§ Task objective:
Send back exactly the lines from the opening line of the records below through the one with "e <> invalid_code".

- - -

Lemma command_log_discipline_witness :
  let w' := @after_success "home" arm_partial fresh_world in
  (@Ok unit tt = Raise invalid_code /\ log w' = log fresh_world)
  \/ (exists e,
         @Ok unit tt = Raise e /\ e <> invalid_code
         /\ log w' = (log fresh_world ++ [VendorCall arm_partial])%list)
  \/ (@Ok unit tt = Ok tt
      /\ log w' =
           (log fresh_world
              ++ [VendorCall arm_partial; WriteHaState (data w')])%list).
Proof.
  apply (@command_log_discipline K (sample_device obliging_client)
           (ArmHome None) fresh_world (Ok tt)
           (@after_success "home" arm_partial fresh_world)).
  - exact sample_keywords_distinct.
  - reflexivity.
Defined.

Lemma command_errors_are_classified_witness :
  @command_error K (sample_device refusing_client) (@could_not_change_alarm K)
  /\ (@could_not_change_alarm K = invalid_code ->
      exists code,
        Disarm (Some "9999") = Disarm code
        /\ code <> Some (_code (sample_device refusing_client))).
Proof.
  apply (@command_errors_are_classified K (sample_device refusing_client)
           (Disarm (Some "9999")) sample_world (@could_not_change_alarm K)
           (after_call disarm sample_world)).
  reflexivity.
Defined.

Lemma success_defines_the_properties_witness :
  let self := sample_device obliging_client in
  let w' := @after_success "home" arm_partial bare_world in
  @state K self w' = Ok (default PyNone (@STATE_MAP K !! "home"))
  /\ @available K self w' =
       Ok (negb (is_None (default PyNone (@STATE_MAP K !! "home")))
           && @super_available K (coordinator self) w')
  /\ (@STATE_MAP K !! "home" = None -> @available K self w' = Ok false).
Proof.
  apply (@success_defines_the_properties K (sample_device obliging_client)
           (ArmHome None) bare_world
           (@after_success "home" arm_partial bare_world)).
  reflexivity.
Defined.

(** Before the command the properties fail on the missing key; after it
    they answer. *)
Example success_repairs_a_missing_key :
  let self := sample_device obliging_client in
  let (r, w') := @run_command K self (ArmHome None) bare_world in
  @state K self bare_world = Raise (KeyError "alarm")
  /\ r = Ok tt
  /\ @state K self w' = Ok (PyStr "armed_home")
  /\ @available K self w' = Ok true.
Proof. by vm_compute. Qed.

Lemma last_command_wins_witness :
  let self := sample_device obliging_client in
  let w1 := @after_success "arm" arm_full sample_world in
  let w2 := @after_success "disarm" disarm w1 in
  data w2 = <["alarm" := PyStr "disarm"]> (data sample_world)
  /\ @state K self w2 = Ok (default PyNone (@STATE_MAP K !! "disarm"))
  /\ exists op1 op2,
       log w2 =
         (log sample_world ++ [VendorCall op1; WriteHaState (data w1);
                               VendorCall op2; WriteHaState (data w2)])%list.
Proof.
  apply (@last_command_wins K (sample_device obliging_client)
           (ArmAway None) (Disarm (Some "9999")) sample_world
           (@after_success "arm" arm_full sample_world)
           (@after_success "disarm" disarm
              (@after_success "arm" arm_full sample_world))).
  - reflexivity.
  - reflexivity.
Defined.

Example available_and_state_on_the_samples :
  @available K (sample_device obliging_client) sample_world = Ok true
  /\ @state K (sample_device obliging_client) sample_world
     = Ok (PyStr "disarmed")
  /\ @state K (sample_device obliging_client) odd_world = Ok PyNone
  /\ @available K (sample_device obliging_client) odd_world = Ok false.
Proof. by vm_compute. Qed.

Lemma setup_entity_disarms_with_entry_code_witness :
  let runtime_data := mkCoordinator sample_entry obliging_client in
  exists self,
    @async_setup_entry K _ runtime_data (fun entities => entities) = [self]
    /\ _attr_unique_id self = "entry-1"
    /\ @async_alarm_disarm K self
         (Some (default (@DEFAULT_CODE K)
                  (entry_data sample_entry !! @CONF_CODE K))) sample_world
       = (Ok tt, @after_success "disarm" disarm sample_world)
    /\ @state K self (@after_success "disarm" disarm sample_world)
       = Ok (default PyNone (@STATE_MAP K !! "disarm")).
Proof.
  apply (@setup_entity_disarms_with_entry_code K
           (mkCoordinator sample_entry obliging_client) (PyBool true)
           sample_world).
  - exact sample_keywords_distinct.
  - reflexivity.
  - reflexivity.
Defined.
(** C4. A row outside the exclusion set and the forced table is rendered
    with what convertAssessmentToAdherence gives its upstream level.  The
    four named levels are mapped as listed, and level NOT_SUPPORTED keeps
    a non-empty upstream narrative verbatim, as in the scenario with code
    1.1.1 and narrative X.  A missing level and every other level that
    names no member of Object.prototype map to not-evaluated.  A level that
    names a member of Object.prototype (constructor, toString, valueOf,
    __proto__ and the like) does not: the mapping table inherits that
    member, so the adherence level of the row is the member itself, a
    function or an object and none of the five values, while the notes
    keep the narrative. *)
Theorem assessment_level_mapping :
  forall (consolidatedData : list item) (it : item),
    In it consolidatedData ->
    includesOpt wcag22Criteria (convertWCAGFormat (WCAG_SC it)) = false ->
    isNotApplicable (convertWCAGFormat (WCAG_SC it)) = false ->
    exists r,
      renderItem it = Some r /\
      In r (rows (generateOpenACR consolidatedData)) /\
      num r = convertWCAGFormat (WCAG_SC it) /\
      adherenceLevel r = convertAssessmentToAdherence (ACR_Assessment it) /\
      (ACR_Assessment it = Some "SUPPORTED" ->
       adherenceLevel r = VString "supports") /\
      (ACR_Assessment it = Some "PARTIALLY_SUPPORTED" ->
       adherenceLevel r = VString "partially-supports") /\
      (ACR_Assessment it = Some "NOT_SUPPORTED" ->
       adherenceLevel r = VString "does-not-support") /\
      (ACR_Assessment it = Some "NOT_APPLICABLE" ->
       adherenceLevel r = VString "not-applicable") /\
      (~ In (ACR_Assessment it)
            [Some "SUPPORTED"; Some "PARTIALLY_SUPPORTED"; Some "NOT_SUPPORTED";
             Some "NOT_APPLICABLE"] ->
       includes objectPrototype (keyOf (ACR_Assessment it)) = false ->
       adherenceLevel r = VString "not-evaluated") /\
      (includes objectPrototype (keyOf (ACR_Assessment it)) = true ->
       adherenceLevel r = VInherited (keyOf (ACR_Assessment it)) /\
       adherenceLevel r <> VString "not-evaluated" /\
       notes r = VString (orElse (ACR_Summary it) "No assessment available")) /\
      (In (adherenceLevel r)
          [ VString "supports"; VString "partially-supports";
            VString "does-not-support"; VString "not-applicable";
            VString "not-evaluated" ]
       <-> includes objectPrototype (keyOf (ACR_Assessment it)) = false) /\
      (forall narrative,
         ACR_Assessment it = Some "NOT_SUPPORTED" ->
         ACR_Summary it = Some narrative -> narrative <> EmptyString ->
         notes r = VString narrative) /\
      (WCAG_SC it = Some "1.1.1" -> ACR_Assessment it = Some "NOT_SUPPORTED" ->
       ACR_Summary it = Some "X" ->
       r = mkCriterion (VString "1.1.1") (VString "does-not-support") (VString "X")
             (ofCell (Issue_Count it)) (ofCell (Issue_IDs it))).
Proof.
  intros data it Hit Hx Hna.
  destruct (renderItem_plain it Hx Hna)
    as [r [R [Hnum [Hlev [Hcount [Hids Hnotes]]]]]].
  exists r. split; [exact R |]. split.
  { apply In_rows_generateOpenACR. left. exists it. auto. }
  split; [exact Hnum |]. split; [exact Hlev |].
  assert (NS : forall narrative,
             ACR_Assessment it = Some "NOT_SUPPORTED" ->
             ACR_Summary it = Some narrative -> narrative <> EmptyString ->
             notes r = VString narrative).
  { intros n Ha Hs Hn. rewrite Hnotes.
    - rewrite Hs. f_equal. apply truthy_orElse.
      destruct n; [congruence | reflexivity].
    - rewrite Hlev, Ha. intros H. vm_compute in H. discriminate H. }
  split; [intros Ha; rewrite Hlev, Ha; reflexivity |].
  split; [intros Ha; rewrite Hlev, Ha; reflexivity |].
  split; [intros Ha; rewrite Hlev, Ha; reflexivity |].
  split; [intros Ha; rewrite Hlev, Ha; reflexivity |].
  split.
  { intros Hn P. rewrite Hlev.
    destruct (convertAssessmentToAdherence_cases (ACR_Assessment it))
      as [[E _] | [[E _] | [[E _] | [[E _] | [(_ & _ & E) | [Q _]]]]]];
      try exact E; try congruence; exfalso; apply Hn; rewrite E; simpl; tauto. }
  split.
  { intros P. pose proof (adherence_inherited _ P) as E.
    rewrite <- Hlev in E. split; [exact E |]. split.
    - rewrite E. discriminate.
    - apply Hnotes. rewrite E. discriminate. }
  split.
  { rewrite Hlev. apply adherence_among_five. }
  split; [exact NS |].
  intros Hc Ha Hs.
  assert (Hn : notes r = VString "X")
    by (apply NS; [assumption .. | discriminate]).
  destruct r as [n a t c i]. cbn [num adherenceLevel notes issueCount issueIds] in *.
  rewrite Hc in Hnum. rewrite Ha in Hlev. subst.
  reflexivity.
Qed.
(** ** [main]: the checkpoint

    [main] cuts the test set into batches, reduces each batch with
    [get_rawr] and beam size 5, scores the originals and the reductions
    with the model, and appends one list of entries per example to the
    checkpoint that is pickled at the end.  The batches are taken as the
    iterator and the first call of the converter deliver them; the class
    scores [model.predict(.., softmax=True)] of a sequence and the second
    call of the converter (on the flattened reductions) are parameters,
    and so is [gpu], the value of [--gpu]: the converter leaves the
    arrays in host memory for a negative device and moves them to that
    GPU otherwise. *)

Record entry := Entry {
  original_input : list token;
  reduced_input : list token;
  original_prediction : nat;
  reduced_prediction : nat;
  original_scores : list score;
  reduced_scores : list score;
  removed_indices : list nat;
  entry_label : label
}.

Record batch := Batch {
  batch_xs : list (list token);
  batch_ys : list label
}.

(** How a part of [main] ends: with a value, with an exception, or not
    within the rounds allowed to [get_rawr]. *)
Inductive run (A : Type) :=
  | Finished (a : A)
  | Failed
  | Unfinished.
Arguments Finished {A} a.
Arguments Failed {A}.
Arguments Unfinished {A}.

(** [np.argmax] of one row: the first position of the greatest score;
    an empty row is an error. *)
Fixpoint argmax_from (best : score) (best_i i : nat) (row : list score)
    : nat :=
  match row with
  | [] => best_i
  | s :: row' =>
    if decide (best < s) then argmax_from s i (S i) row'
    else argmax_from best best_i (S i) row'
  end.

Definition argmax (row : list score) : option nat :=
  match row with
  | [] => None
  | s :: row' => Some (argmax_from s 0 1 row')
  end.

Definition main_max_beam_size : nat := 5.

(** [cupy.get_array_module] of the arrays [xs]: [cupy] when one is on a
    GPU, [numpy] otherwise (also when there is no array at all).  Only
    [cupy] has [asnumpy]. *)
Inductive array_module :=
  | numpy
  | cupy.

Definition get_array_module (gpu : Z) (xs : list (list token))
    : array_module :=
  match xs with
  | [] => numpy
  | _ :: _ => if decide (0 ≤ gpu) then cupy else numpy
  end.

Section main.
Context `{M : Model}.
Context (softmax : list token → list score).
Context (converter : list (list token) → list (list token)).
Context (gpu : Z).
Lemma balance_out_clean (wl : list string) (tags : list string) :
  forall open_tags,
    Forall (clean_token wl) tags ->
    Forall (clean_token wl) open_tags ->
    Forall (clean_token wl) (concat (fst (balance_out open_tags tags)))
    /\ Forall (clean_token wl) (snd (balance_out open_tags tags)).
Proof.
  induction tags as [|tag rest IH]; intros open_tags Ht Hs.
  - split; [constructor|exact Hs].
  - inversion Ht as [|? ? Htag Hrest]; subst.
    cbn [balance_out]. destruct (second_is_slash tag) eqn:Hsl.
    + destruct (pop_through tag open_tags) as [[popped remaining]|] eqn:Hp.
      * apply pop_through_split in Hp. subst open_tags.
        apply Forall_app in Hs as [Hpop Hrem].
        destruct (IH remaining Hrest Hrem) as [IH1 IH2].
        cbn [fst snd concat]. split; [|exact IH2].
        apply Forall_app. now split.
      * apply (IH open_tags Hrest Hs).
    + destruct (_HTML5_VOID_ELEMENTS_RE_match tag).
      * destruct (IH open_tags Hrest Hs) as [IH1 IH2].
        cbn [fst snd concat List.app]. split; [now constructor|exact IH2].
      * assert (Hs' : Forall (clean_token wl) (("</" ++ tail tag) :: open_tags)).
        { constructor; [now apply clean_opener|exact Hs]. }
        destruct (IH _ Hrest Hs') as [IH1 IH2].
        cbn [fst snd concat List.app]. split; [now constructor|exact IH2].
Qed.

Lemma clean_token_second (wl : list string) (t : string) :
  clean_token wl t -> String.get 1 t <> None.
Proof.
  intros [name Hn|name Hn]; [|discriminate].
  apply clean_name_parts in Hn as [Hv _].
  destruct name as [|c r]; [discriminate Hv|]. discriminate.
Qed.

Lemma clean_tokens_second (wl : list string) (l : list string) :
  Forall (clean_token wl) l -> Forall (fun t => String.get 1 t <> None) l.
Proof.
  intros H. eapply Forall_impl; [|exact H]. apply clean_token_second.
Qed.
(** A highlight that passes the guards: the Matcher is asked, and what
    follows depends on its answer. *)
Lemma run_upsert (h : NormalizedHighlight) (u : string) (w : W) :
  passes_guards h u ->
  run env (upsertUrlWithTags cfg h) w
  = and_then (run env (findPageByUrl cfg u) w)
      (fun found w1 =>
         match titleText h u with
         | Err e => {| outcome := Err e; world := w1; trace := [] |}
         | Ok t =>
             match found with
             | Some existing =>
                 let e := existingTags existing in
                 let m := merged e (filter_Boolean (tags h)) in
                 let request :=
                   Api.pages_update (Api.id existing)
                     (with_property (baseProperties h u t) "Tags"
                        (Some (Api.multi_select (toMultiSelect m)))) in
                 if needUpdate m e
                 then {| outcome := match fst (env _ request w1) with
                                    | Ok _ => Ok false
                                    | Err x => Err x
                                    end;
                         world := snd (env _ request w1);
                         trace := [Api.call request] |}
                 else {| outcome := Ok false; world := w1; trace := [] |}
             | None =>
                 let request :=
                   Api.pages_create (NOTION_DATABASE_ID cfg)
                     (with_property (baseProperties h u t) "Tags"
                        (Some (Api.multi_select (toMultiSelect (filter_Boolean (tags h)))))) in
                 {| outcome := match fst (env _ request w1) with
                               | Ok resp => Ok (includes_identifier resp)
                               | Err x => Err x
                               end;
                    world := snd (env _ request w1);
                    trace := [Api.call request] |}
             end
         end).
Proof.
  intros (Hu & Hne & Htags). unfold upsertUrlWithTags.
  rewrite Hu. cbn [lift ProgMonad.bind].
  replace (negb (Js.Boolean (JStr u))) with false
    by (cbn; apply String.eqb_neq in Hne; now rewrite Hne).
  replace (List.length (filter_Boolean (tags h)) =? 0)%nat with false
    by (destruct (filter_Boolean (tags h)); [congruence | reflexivity]).
  rewrite run_bind. apply and_then_ext. intros found w1.
  rewrite run_bind, run_lift. unfold and_then at 1. cbn [outcome world trace].
  destruct (titleText h u) as [t|e]; [|reflexivity].
  destruct found as [existing|].
  - cbn zeta. destruct (needUpdate _ _).
    + rewrite run_bind, run_bind, run_await. unfold and_then. cbn.
      now destruct (env _ _ w1) as [[x|x] w2].
    + reflexivity.
  - cbn zeta. rewrite run_bind, run_await. unfold and_then. cbn.
    destruct (env _ _ w1) as [[x|x] w2]; cbn; [|reflexivity].
    now rewrite includes_identifier_eq.
Qed.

- - -

§ Solved exercise:
Lemma command_log_discipline_witness :
  let w' := @after_success "home" arm_partial fresh_world in
  (@Ok unit tt = Raise invalid_code /\ log w' = log fresh_world)
  \/ (exists e,
         @Ok unit tt = Raise e /\ e <> invalid_code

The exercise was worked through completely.